(* ===== verification/PmfsBalloc.v ===== *)
(** * PMFS: the block allocator

    [balloc.c], the slab wrappers of [super.c] and the part of [bbuild.c] that
    rebuilds the allocator from bitmaps after a crash.  PMFS keeps the blocks in
    use, not the free ones: a list of ranges ([struct pmfs_blocknode]) in
    increasing order.  The list is the kernel's circular list; a pointer to a
    node ([start_hint], [i], [next_i]) is its position, which is meaningful for
    as long as the caller holds [s_lock] and the list does not change under it.
    [PmfsBallocProofs] holds the invariant, [PmfsBallocMain] the properties. *)

From stdpp Require Import base list gmap.
From Stdlib Require Import ZArith Lia.
From S2P Require Import Prelude PMem NovaBase PmfsJournal.

Local Open Scope Z_scope.

(** ** Data *)

Record pmfs_blocknode := BlockNode { block_low : Z; block_high : Z }.
#[export] Instance pmfs_blocknode_eq_dec : EqDecision pmfs_blocknode.
Proof. solve_decision. Defined.

(** What the file system keeps in DRAM for its blocks, over the persistent
    memory: the fields of [struct pmfs_sb_info], the read-only flag of
    [sb->s_flags], and how often the slab cache was asked. *)
Record fs := Fs {
  block_inuse_head : list pmfs_blocknode;
  block_start : Z;
  block_end : Z;
  num_free_blocks : Z;
  num_blocknode_allocated : Z;
  rdonly : bool;
  slab_calls : nat;
  pm : cpu
}.
Abbreviation FM := (M fs).

Definition set_inuse (s : fs) (l : list pmfs_blocknode) : fs :=
  Fs l (block_start s) (block_end s) (num_free_blocks s) (num_blocknode_allocated s)
    (rdonly s) (slab_calls s) (pm s).
Definition set_num_free (s : fs) (n : Z) : fs :=
  Fs (block_inuse_head s) (block_start s) (block_end s) n (num_blocknode_allocated s)
    (rdonly s) (slab_calls s) (pm s).
Definition set_num_nodes (s : fs) (n : Z) : fs :=
  Fs (block_inuse_head s) (block_start s) (block_end s) (num_free_blocks s) n
    (rdonly s) (slab_calls s) (pm s).
Definition set_pm (s : fs) (c : cpu) : fs :=
  Fs (block_inuse_head s) (block_start s) (block_end s) (num_free_blocks s)
    (num_blocknode_allocated s) (rdonly s) (slab_calls s) c.

(** Running code of the persistent-memory level. *)
Definition lift {A} (m : PM A) : FM A := λ s,
  match m (pm s) with
  | Ok (a, c) => Ok (a, set_pm s c)
  | Bug => Bug
  | OutOfFuel => OutOfFuel
  end.

(** Mount options, and which calls of the slab cache succeed. *)
Record fs_cfg := FsCfg {
  errors_panic : bool;              (* PMFS_MOUNT_ERRORS_PANIC *)
  errors_ro : bool;                 (* PMFS_MOUNT_ERRORS_RO *)
  slab_ok : nat → bool
}.

Definition PMFS_BLOCK_TYPE_4K : Z := 0.
Definition PMFS_BLOCK_TYPE_2M : Z := 1.
(** [sb->s_blocksize] and its logarithm: PMFS formats with 4 KB only. *)
Definition s_blocksize : Z := 4096.
Definition s_blocksize_bits : Z := 12.

(** [pmfs.h] *)
Definition pmfs_get_numblocks (btype : Z) : Z :=
  if btype =? PMFS_BLOCK_TYPE_4K then 1
  else if btype =? PMFS_BLOCK_TYPE_2M then 512 else 0x40000.
Definition pmfs_get_block_off (blocknr : Z) : Z := u64 (Z.shiftl blocknr PAGE_SHIFT).
Definition pmfs_get_blocknr (block : Z) : Z := Z.shiftr block PAGE_SHIFT.

(** ** The kernel's lists *)

(** [list_del] of the node at position [i], [list_add] of a node behind it, and
    stores to its fields. *)
Definition list_del (i : nat) : FM () :=
  modify (λ s, set_inuse s (delete i (block_inuse_head s))).
Definition list_add_after (i : nat) (n : pmfs_blocknode) : FM () :=
  modify (λ s, set_inuse s
    (take (S i) (block_inuse_head s) ++ n :: drop (S i) (block_inuse_head s))).
Definition set_low (i : nat) (v : Z) : FM () :=
  modify (λ s, set_inuse s
    (alter (λ n, BlockNode v (block_high n)) i (block_inuse_head s))).
Definition set_high (i : nat) (v : Z) : FM () :=
  modify (λ s, set_inuse s
    (alter (λ n, BlockNode (block_low n) v) i (block_inuse_head s))).

Section Balloc.
Variable cfg : fs_cfg.

(** ** [super.c] *)

Definition pmfs_error_mng : FM () :=
  if errors_panic cfg then bug
  else modify (λ s, Fs (block_inuse_head s) (block_start s) (block_end s) (num_free_blocks s)
                      (num_blocknode_allocated s) (rdonly s || errors_ro cfg) (slab_calls s) (pm s)).

(** Whether the call returned a node. *)
Definition pmfs_alloc_blocknode : FM bool := λ s,
  let ok := slab_ok cfg (slab_calls s) in
  Ok (ok, Fs (block_inuse_head s) (block_start s) (block_end s) (num_free_blocks s)
            (if ok then u64 (num_blocknode_allocated s + 1) else num_blocknode_allocated s)
            (rdonly s) (S (slab_calls s)) (pm s)).

(** [sbi->num_blocknode_allocated--], also what [pmfs_free_blocknode] does. *)
Definition node_freed : FM () :=
  modify (λ s, set_num_nodes s (u64 (num_blocknode_allocated s - 1))).
Definition pmfs_free_blocknode : FM () := node_freed.

Definition add_free (n : Z) : FM () :=
  modify (λ s, set_num_free s (u64 (num_free_blocks s + n))).

(** ** [balloc.c] *)

Definition pmfs_init_blockmap (init_used_size : Z) : FM () :=
  let num_used_block := Z.shiftr (u64 (init_used_size + s_blocksize - 1)) s_blocksize_bits in
  ok ← pmfs_alloc_blocknode;
  (* PMFS_ASSERT only prints *)
  bug_on (negb ok);;
  modify (λ s, set_num_free s (u64 (num_free_blocks s - num_used_block)));;
  modify (λ s, set_inuse s
    (BlockNode (block_start s) (u64 (block_start s + num_used_block - 1)) :: block_inuse_head s)).

(** NULL behind the last node. *)
Definition pmfs_next_blocknode (i : nat) : FM (option nat) :=
  gets (λ s, if decide (S i < length (block_inuse_head s))%nat then Some (S i) else None).

(** [list_for_each_entry_from]: [rest] are the nodes from position [i] on.  The
    result is the new [*start_hint]. *)
Fixpoint free_loop (rest : list pmfs_blocknode) (i : nat) (num_blocks new_block_low new_block_high : Z)
    (start_hint : option nat) : FM (option nat) :=
  match rest with
  | [] => pmfs_error_mng;; mret start_hint
  | n :: rest =>
      if new_block_low >? block_high n then
        free_loop rest (S i) num_blocks new_block_low new_block_high start_hint
      else if (new_block_low =? block_low n) && (new_block_high =? block_high n) then
        next ← pmfs_next_blocknode i;
        list_del i;;
        node_freed;;
        add_free num_blocks;;
        (* list_del leaves the next node at the position of the one it took *)
        mret ((λ _, i) <$> next)
      else if (new_block_low =? block_low n) && (new_block_high <? block_high n) then
        set_low i (u64 (new_block_high + 1));;
        add_free num_blocks;;
        mret (Some i)
      else if (new_block_low >? block_low n) && (new_block_high =? block_high n) then
        set_high i (u64 (new_block_low - 1));;
        add_free num_blocks;;
        pmfs_next_blocknode i
      else if (new_block_low >? block_low n) && (new_block_high <? block_high n) then
        ok ← pmfs_alloc_blocknode;
        if negb ok then mret start_hint else
        set_high i (u64 (new_block_low - 1));;
        list_add_after i (BlockNode (u64 (new_block_high + 1)) (block_high n));;
        add_free num_blocks;;
        mret (Some (S i))
      else free_loop rest (S i) num_blocks new_block_low new_block_high start_hint
  end.

(** [start_hint] is [*start_hint]; callers that pass NULL pass [None] and drop
    the result. *)
Definition __pmfs_free_block (blocknr btype : Z) (start_hint : option nat) : FM (option nat) :=
  let num_blocks := pmfs_get_numblocks btype in
  let new_block_low := blocknr in
  let new_block_high := u64 (blocknr + num_blocks - 1) in
  head ← gets block_inuse_head;
  bug_on (bool_decide (head = []));;
  let i := match start_hint with
           | Some h =>
               match head !! h with
               | Some n => if new_block_low >=? block_low n then h else O
               | None => O
               end
           | None => O
           end in
  free_loop (drop i head) i num_blocks new_block_low new_block_high start_hint.

Definition pmfs_free_block (blocknr btype : Z) : FM () :=
  _ ← __pmfs_free_block blocknr btype None;
  mret ().

(** What the four tests of one round of [pmfs_new_block] come to. *)
Inductive claim := Skip | Claimed (next_freed : bool) | NoNode.

Definition claim_new_node (i : nat) (new_block_low new_block_high : Z) : FM claim :=
  ok ← pmfs_alloc_blocknode;
  if negb ok then mret NoNode else
  list_add_after i (BlockNode new_block_low new_block_high);;
  mret (Claimed false).

(** The gap behind node [i], up to [next_i] or the end of the device.  The same
    tests are in [pmfs_new_block] and in [pmfs_alloc_insert_blocknode_map]; the
    node [next_freed] is taken off the list here and freed by the caller. *)
Definition claim_gap (i : nat) (n : pmfs_blocknode) (next_i : option pmfs_blocknode)
    (next_block_low new_block_low new_block_high : Z) : FM claim :=
  let first := u64 (block_high n + 1) in
  let last := u64 (next_block_low - 1) in
  if new_block_high >=? next_block_low then mret Skip
  else if (new_block_low =? first) && (new_block_high =? last) then
    match next_i with
    | Some next => set_high i (block_high next);; list_del (S i);; mret (Claimed true)
    | None => set_high i new_block_high;; mret (Claimed false)
    end
  else if (new_block_low =? first) && (new_block_high <? last) then
    set_high i new_block_high;; mret (Claimed false)
  else if (new_block_low >? first) && (new_block_high =? last) then
    match next_i with
    | Some _ => set_low (S i) new_block_low;; mret (Claimed false)
    | None => claim_new_node i new_block_low new_block_high
    end
  else if (new_block_low >? first) && (new_block_high <? last) then
    claim_new_node i new_block_low new_block_high
  else mret Skip.

(** [next_block_low] and [next_i]. *)
Definition next_node (rest : list pmfs_blocknode) (block_end : Z) : option pmfs_blocknode * Z :=
  match rest with
  | [] => (None, block_end)
  | next :: _ => (Some next, block_low next)
  end.

(** The loop of [pmfs_new_block]; the result is [new_block_low] when [found]. *)
Fixpoint new_block_loop (rest : list pmfs_blocknode) (i : nat) (num_blocks : Z) : FM (option Z) :=
  match rest with
  | [] => mret None
  | n :: rest =>
      block_end ← gets block_end;
      let '(next_i, next_block_low) := next_node rest block_end in
      let new_block_low := Z.land (u64 (block_high n + num_blocks)) (Z.lnot (num_blocks - 1)) in
      let new_block_high := u64 (new_block_low + num_blocks - 1) in
      r ← claim_gap i n next_i next_block_low new_block_low new_block_high;
      match r with
      | Skip => new_block_loop rest (S i) num_blocks
      | Claimed next_freed => when next_freed node_freed;; mret (Some new_block_low)
      | NoNode => mret None
      end
  end.

(** The error code, and [*blocknr] after the call. *)
Definition pmfs_new_block (blocknr btype : Z) (zero : bool) : FM (Z * Z) :=
  let num_blocks := pmfs_get_numblocks btype in
  head ← gets block_inuse_head;
  found ← new_block_loop head 0 num_blocks;
  match found with
  | None => mret (- ENOSPC, blocknr)
  | Some new_block_low =>
      modify (λ s, set_num_free s (u64 (num_free_blocks s - num_blocks)));;
      when zero
        (let size := if btype =? PMFS_BLOCK_TYPE_4K then Z.shiftl 1 12
                     else if btype =? PMFS_BLOCK_TYPE_2M then Z.shiftl 1 21
                     else Z.shiftl 1 30 in
         lift (bp ← deref (pmfs_get_block (pmfs_get_block_off new_block_low));
               memset_nt bp 0 size));;
      mret (0, new_block_low)
  end.

Definition pmfs_count_free_blocks : FM Z := gets num_free_blocks.

(** ** [bbuild.c]: the allocator from the bitmaps *)

Fixpoint insert_loop (rest : list pmfs_blocknode) (i : nat) (new_block_low new_block_high : Z)
  : FM (option bool) :=
  match rest with
  | [] => mret None
  | n :: rest =>
      block_end ← gets block_end;
      let '(next_i, next_block_low) := next_node rest block_end in
      r ← claim_gap i n next_i next_block_low new_block_low new_block_high;
      match r with
      | Skip => insert_loop rest (S i) new_block_low new_block_high
      | Claimed next_freed => mret (Some next_freed)
      | NoNode => mret None
      end
  end.

Definition pmfs_alloc_insert_blocknode_map (low high : Z) : FM Z :=
  let num_blocks := u64 (high - low + 1) in
  head ← gets block_inuse_head;
  found ← insert_loop head 0 low high;
  match found with
  | None => mret (- ENOSPC)
  | Some next_freed =>
      modify (λ s, set_num_free s (u64 (num_free_blocks s - num_blocks)));;
      when next_freed pmfs_free_blocknode;;
      mret 0
  end.
End Balloc.

(** The kernel's searches in a bitmap of [size] bits, given as the set of its
    bits that are 1: the first bit from [off] on that is 1, or 0, else [size]. *)
Class BitSearch := {
  find_next_bit : gset Z → Z → Z → Z;
  find_next_zero_bit : gset Z → Z → Z → Z
}.
Class BitSearchLaws `{BitSearch} : Prop := {
  find_next_bit_spec bm size off : 0 <= off <= size →
    off <= find_next_bit bm size off <= size ∧
    (∀ k, off <= k < find_next_bit bm size off → k ∉ bm) ∧
    (find_next_bit bm size off < size → find_next_bit bm size off ∈ bm);
  find_next_zero_bit_spec bm size off : 0 <= off <= size →
    off <= find_next_zero_bit bm size off <= size ∧
    (∀ k, off <= k < find_next_zero_bit bm size off → k ∈ bm) ∧
    (find_next_zero_bit bm size off < size → find_next_zero_bit bm size off ∉ bm)
}.

(** [struct scan_bitmap]: the sizes are in bytes. *)
Record scan_bitmap := ScanBitmap {
  bitmap_4k_size : Z;
  bitmap_2M_size : Z;
  bitmap_1G_size : Z;
  bitmap_4k : gset Z;
  bitmap_2M : gset Z;
  bitmap_1G : gset Z
}.
Definition PAGE_SHIFT_2M : Z := 21.
Definition PAGE_SHIFT_1G : Z := 30.

Section Build.
Context `{BitSearch}.
Variable cfg : fs_cfg.

(** [while (1)]; each round moves [next] forward. *)
Fixpoint build_loop (fuel : nat) (bitmap : gset Z) (bsize scale next : Z) : FM () :=
  match fuel with
  | O => out_of_fuel
  | S fuel =>
      let next := find_next_bit bitmap bsize next in
      if next =? bsize then mret () else
      let low := next in
      let next := find_next_zero_bit bitmap bsize next in
      (* a failure is only printed *)
      _ ← pmfs_alloc_insert_blocknode_map cfg (u64 (Z.shiftl low scale))
            (u64 (Z.shiftl next scale - 1));
      if next =? bsize then mret () else build_loop fuel bitmap bsize scale next
  end.

Definition __pmfs_build_blocknode_map (bitmap : gset Z) (bsize scale : Z) : FM Z :=
  build_loop (S (Z.to_nat bsize)) bitmap bsize scale 1;;
  mret 0.

Definition pmfs_build_blocknode_map (bm : scan_bitmap) : FM () :=
  _ ← __pmfs_build_blocknode_map (bitmap_4k bm) (bitmap_4k_size bm * 8) (PAGE_SHIFT - 12);
  _ ← __pmfs_build_blocknode_map (bitmap_2M bm) (bitmap_2M_size bm * 8) (PAGE_SHIFT_2M - 12);
  _ ← __pmfs_build_blocknode_map (bitmap_1G bm) (bitmap_1G_size bm * 8) (PAGE_SHIFT_1G - 12);
  mret ().
End Build.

* Prompt
Each line above that holds the string "struct" should be copied and shown.

* Worked solution
    use, not the free ones: a list of ranges ([struct pmfs_blocknode]) in
    memory: the fields of [struct pmfs_sb_info], the read-only flag of
(** [struct scan_bitmap]: the sizes are in bytes. *)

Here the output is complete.